2 – Do lado da oferta, pelo facilitismo e ausência de reformas que a política monetária expansionista facilitou e que explica que municípios como o de Lisboa não tenham investido em habitação ao longo da década de 2010. Realce-se que em Portugal houve apenas um aumento de 110 mil habitações em 11 anos, entre 2011 e 2021, sendo que muitas se destinaram a segunda habitação.

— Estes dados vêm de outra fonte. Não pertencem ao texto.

(** A machine on which the image's flag is a setting; the first frame is good. *)
#[local] Instance sim_wdt : TaskWdt (H := sim_os) := {|
  hw_device _ := None; task_wdt_init _ w := (0, w); task_wdt_add _ _ w := (0, w); task_wdt_delete _ w := w;
  task_wdt_feed _ w := w; armed _ _ := true;
|}.
#[local] Instance sim_mcuboot : Mcuboot (H := sim_os) := {|
  boot_is_img_confirmed w := bool_decide (sim_store w !! "mcuboot"%string <> None);
  boot_write_img_confirmed w := (0, w <| sim_store ::= <["mcuboot"%string := [1]]> |>);
|}.
#[local] Instance sim_start : StartUp (H := sim_os) := {|
  http_server_start w := (0, w); hawkbit_init w := (0, w); hawkbit_autohandler w := w; k_work_reschedule w := w;
|}.
Definition reset_station : station (H := sim_os) :=
  mk_station (@mk_img sim_os false (-1) false [Outside] sim_boot) (cfg_boot sample_hostname) camera_boot false false false false false None.
Notation started := (main (H := sim_os) sim_apply 60000 sample_config "prusa_cam/1" reset_station).

Lemma started_facts : at_reset reset_station /\ on_trial reset_station /\ fst started = 0 /\
  exists ret, first_frame (snd started) = Some ret /\ 0 <= ret.
Proof.
  split; [repeat split; by vm_compute|]. split; [by vm_compute|]. split; [by vm_compute|].
  eexists. split; [vm_compute; reflexivity|by vm_compute].
Qed.
Lemma confirmed_means_healthy_witness :
  let s := start_run (H := sim_os) true [WorkRuns; Ipv4Added; WorkRuns] (snd started) in
  confirmed (b_img s) = true /\ hb_started s = true /\
  (exists ret, first_frame (snd started) = Some ret /\ 0 <= ret) /\
  hb_started (start_run (H := sim_os) true [WorkRuns] (snd started)) = false.
Proof.
  destruct started_facts as (Ha & Ht & Hr & Hf).
  assert (started = (0, snd started)) as E by (rewrite <- Hr; apply surjective_pairing).
  destruct (confirmed_means_healthy (H := sim_os) sim_apply 60000 true sample_config "prusa_cam/1" _ _ _
              [WorkRuns; Ipv4Added; WorkRuns] Ha Ht E) as (_ & Hl & _).
  assert (Ipv4Added ∈ [WorkRuns; Ipv4Added; WorkRuns]) as Hin by (right; left).
  split; [exact (Hl ltac:(done) (conj eq_refl (conj Hf Hin)))|]. split; [by vm_compute|].
  split; [exact Hf|by vm_compute].
Defined.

Outras razões incluem a grave crise do sector da construção provocada pela bancarrota, o aumento de restrições burocráticas e de taxas aplicadas à construção e a incoerência e a incompetência governativas. O governo socialista anunciou em 2015 um investimento público de 1.400 M€ para a construção de 7.500 casas com rendas acessíveis destinadas a 30 mil famílias, mas nunca o concretizou apesar de ter decidido abrir as portas à imigração com poucos recursos. Por isso hoje há casas em Lisboa onde dormem 15 pessoas no mesmo quarto. Esta incompetência repete a que já havia acontecido na Câmara de Lisboa, quando os socialistas apenas construíram 17 casas por ano para fins sociais.
O mercado da habitação é apenas um exemplo do que foi permitido pelo erro da política monetária laxista seguida após 2015. Pode-se até afirmar que mesmo que se resolvessem os problemas específicos do mercado nacional, especialmente do lado da oferta, teria havido sempre uma substancial perda de poder de compra de casa pelos portugueses, pois a intervenção do BCE parece ter sido determinante para a subida acentuada dos preços no mercado imobiliário.
Há um outro exemplo mais recente, e ainda mais preocupante para as famílias, dos erros da política monetária: o elevado nível de inflação e de taxas de juro, que está a lançar as economias da zona Euro numa recessão.
As falhas da política monetária e a falha do governo em preparar o país para a falta de habitação e para o crescimento dos preços quando beneficiou de taxas de juro baixas, da conjuntura económica internacional favorável e das reformas realizadas até 2015 explicam porque é que os portugueses estão agora a passar dificuldades que uma política responsável e políticos competentes poderiam ter prevenido.